Copy, from the data below, every line that has "literal" in it.

────────────────

(** What the parser's attributes demand: the group [mode], [requires], [conflicts_with_all] and [required]. *)
Definition clap_accepts (cmd : AhuCommand) : bool :=
  match cmd with
  | CmdVerify _ config structure_only entries =>
      xorb (bool_decide (is_Some config)) structure_only && implb entries (bool_decide (is_Some config)) &&
      negb (structure_only && entries)
  | CmdApply _ deltas _ seal_key seal_cert input_signer_pin =>
      negb (bool_decide (deltas = [])) &&
      implb (bool_decide (is_Some seal_key))
        (bool_decide (is_Some seal_cert) && negb (bool_decide (input_signer_pin = []))) &&
      implb (bool_decide (is_Some seal_cert)) (bool_decide (is_Some seal_key)) &&
      implb (negb (bool_decide (input_signer_pin = []))) (bool_decide (is_Some seal_key))
  | _ => true
  end.

(** What a command prints. *)
Inductive AhuOutput :=
| OutInspect (report : list report_section)
| OutVerify (v : VerifyOutput)
| OutExtract (response : bytes)
| OutDiff (d : DiffResult)
| OutApply (r : ApplyResult).

Section main.
Context {CR : Crates} {SC : SealCrates} {SG : SignCrates} {SM : SealMaking}.
Variable uuid_display : bytes -> string.
Variable display : path -> string.
Variable load_config : path -> io CoreError Config.

(** The dispatch of [main]. *)
Definition run_command (cmd : AhuCommand) : io string AhuOutput :=
  match cmd with
  | CmdInspect file => r ← ahu_inspect uuid_display file display; mret (OutInspect r)
  | CmdVerify file config structure_only entries =>
      v ← ahu_verify load_config file config structure_only entries; mret (OutVerify v)
  | CmdExtract file certid output => b ← ahu_extract file certid output; mret (OutExtract b)
  | CmdDiff a b => d ← ahu_diff a b; mret (OutDiff d)
  | CmdApply base deltas output seal_key seal_cert input_signer_pin =>
      r ← ahu_apply base deltas output seal_key seal_cert input_signer_pin; mret (OutApply r)
  end.

(** [main]: the exit status and the output; the parser exits with 2. *)
Definition ahu_main (cmd : AhuCommand) : io string (N * option AhuOutput) :=
  if negb (clap_accepts cmd) then mret (2, None) else
  r ← io_try (run_command cmd);
  mret match r with Ok out => (0, Some out) | Err _ => (1, None) end.

(** What the parser accepts, the commands do not refuse for its options: a verification is authenticated
    against a configuration, or structural only and then without entries; a sealed application has its
    key, its certificate and at least one pin, and an unsealed one none of them. *)
Theorem accepted_options cmd :
  clap_accepts cmd = true ->
  match cmd with
  | CmdVerify _ config structure_only entries =>
      (exists p, config = Some p /\ structure_only = false) \/ (config = None /\ structure_only = true /\ entries = false)
  | CmdApply _ deltas _ seal_key seal_cert pins => deltas <> [] /\
      ((exists k c, seal_key = Some k /\ seal_cert = Some c /\ pins <> []) \/
       (seal_key = None /\ seal_cert = None /\ pins = []))
  | _ => True
  end.
Proof.
  destruct cmd as [|file config so en| | |base deltas output key cert pins]; try done; cbn [clap_accepts].
  - destruct config as [p|], so, en; cbn; try done; intros _; eauto.
  - destruct deltas as [|d ds]; [done|].
    destruct key as [k|], cert as [c|], pins as [|q qs]; cbn; try done; intros _; (split; [done|]); [left|right]; eauto.
Qed.

(** So the exit status 1 of an accepted verification is never about its options: its configuration was
    loaded, or none was asked for. *)
Theorem accepted_mode config structure_only entries file w :
  clap_accepts (CmdVerify file config structure_only entries) = true ->
  match config with
  | Some p => verify_mode load_config config structure_only entries w = (c ← failing "config" (load_config p); mret (Some c)) w
  | None => verify_mode load_config config structure_only entries w = (Done None, w)
  end.
Proof.
  intros [(p & -> & ->)|(-> & -> & ->)]%accepted_options; done.
Qed.

(** The status of [main]: 2 for a command line that is not accepted, which does nothing; 0 exactly when
    the command succeeded. *)
Theorem main_status cmd w :
  let '(o, w') := ahu_main cmd w in
  if clap_accepts cmd then
    forall out, (o = Done (0, Some out) <-> run_command cmd w = (Done out, w'))
  else o = Done (2, None) /\ w' = w.
Proof.
  unfold ahu_main. destruct (clap_accepts cmd); [|done]. cbn [negb]. cbv [mbind io_bind io_try].
  destruct (run_command cmd w) as [[r|e|] w1]; cbn; intros out; split; intros H; by simplify_eq.
Qed.
End main.
(** * smproduct-scraper: the save/resume/dedup logic, the scroll loop,
      card extraction, text and price normalisation, the CSV conversion
      and the two [main] functions

    A shallow embedding of [src/scrape-sm.js] and [src/convert-to-csv.js].

    Modelling conventions.
    - A JavaScript string is the list of its UTF-16 code units ([jsstring]);
      the regular expressions of the source have no [u] flag and therefore
      work on code units.
    - A JavaScript number produced by [parsePrice] is represented by the
      exact rational that the decimal literal denotes (in lowest terms); the
      value the program holds is the IEEE-754 double nearest to it.  The
      overflow to [Infinity] is decided exactly on the rational.
    - The file system is a finite map from paths to file contents.  A file
      written with [JSON.stringify] and read back with [JSON.parse] yields
      the value that was written.
    - [new Date().toISOString()] is an input of every operation that reads
      the clock.
    - Paths are taken after [path.resolve]; the browser is represented by
      what the program observes of the page (counts, heights, the nodes the
      selectors find). *)

From Stdlib Require Import ZArith NArith QArith Lia.
From Stdlib Require Qcanon.
From stdpp Require Import base list gmap strings.

Open Scope Z_scope.

(** ** JavaScript strings *)

Module JsString.

Definition jsstring := list N.

(** Code units of an ASCII literal. *)
Fixpoint u16 (s : string) : jsstring :=
  match s with
  | EmptyString => []
  | String a r => Ascii.N_of_ascii a :: u16 r
  end.

(** [!value] on a string: only the empty string is falsy. *)
Definition truthy (s : jsstring) : bool :=
  match s with [] => false | _ => true end.

(** The class [\s] of ECMAScript: WhiteSpace and LineTerminator. *)
Definition is_ws (c : N) : bool :=
  ((9 <=? c) && (c <=? 13) ||
   (c =? 32) || (c =? 160) || (c =? 5760) ||
   ((8192 <=? c) && (c <=? 8202)) ||
   (c =? 8232) || (c =? 8233) || (c =? 8239) || (c =? 8287) ||
   (c =? 12288) || (c =? 65279))%N.

Definition SPACE : N := 32%N.

(** [s.replace(/\s+/g, " ")]; [in_run] tells that the unit before the
    head already belonged to the whitespace run being replaced. *)
Fixpoint replace_ws_runs_from (in_run : bool) (s : jsstring) : jsstring :=
  match s with
  | [] => []
  | c :: r =>
      if is_ws c
      then (if in_run then replace_ws_runs_from true r
            else SPACE :: replace_ws_runs_from true r)
      else c :: replace_ws_runs_from false r
  end.

Definition replace_ws_runs (s : jsstring) : jsstring :=
  replace_ws_runs_from false s.

Fixpoint trimStart (s : jsstring) : jsstring :=
  match s with
  | [] => []
  | c :: r => if is_ws c then trimStart r else s
  end.

Fixpoint trimEnd (s : jsstring) : jsstring :=
  match s with
  | [] => []
  | c :: r =>
      match trimEnd r with
      | [] => if is_ws c then [] else [c]
      | r' => c :: r'
      end
  end.

(** [s.trim()] *)
Definition trim (s : jsstring) : jsstring := trimEnd (trimStart s).

End JsString.
Import JsString.

(** ** [sanitizeText] and [parsePrice] (identical in both scripts) *)

(** [function sanitizeText(value)] on a string argument. *)
Definition sanitizeText (value : jsstring) : jsstring :=
  if negb (truthy value) then [] else trim (replace_ws_runs value).

Module Price.

Definition is_digit (c : N) : bool := ((48 <=? c) && (c <=? 57))%N.
Definition DOT : N := 46%N.
Definition COMMA : N := 44%N.

(** [/[^0-9.,]/]: the units that the first replace keeps. *)
Definition in_price_class (c : N) : bool :=
  is_digit c || (c =? DOT)%N || (c =? COMMA)%N.

(** The two chained [replace] calls: delete every unit outside
    [0-9.,], then delete the commas. *)
Definition cleaned (text : jsstring) : jsstring :=
  List.filter (fun c => negb (c =? COMMA)%N) (List.filter in_price_class text).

────────────────

- Response below -
      exact rational that the decimal literal denotes (in lowest terms); the
(** Code units of an ASCII literal. *)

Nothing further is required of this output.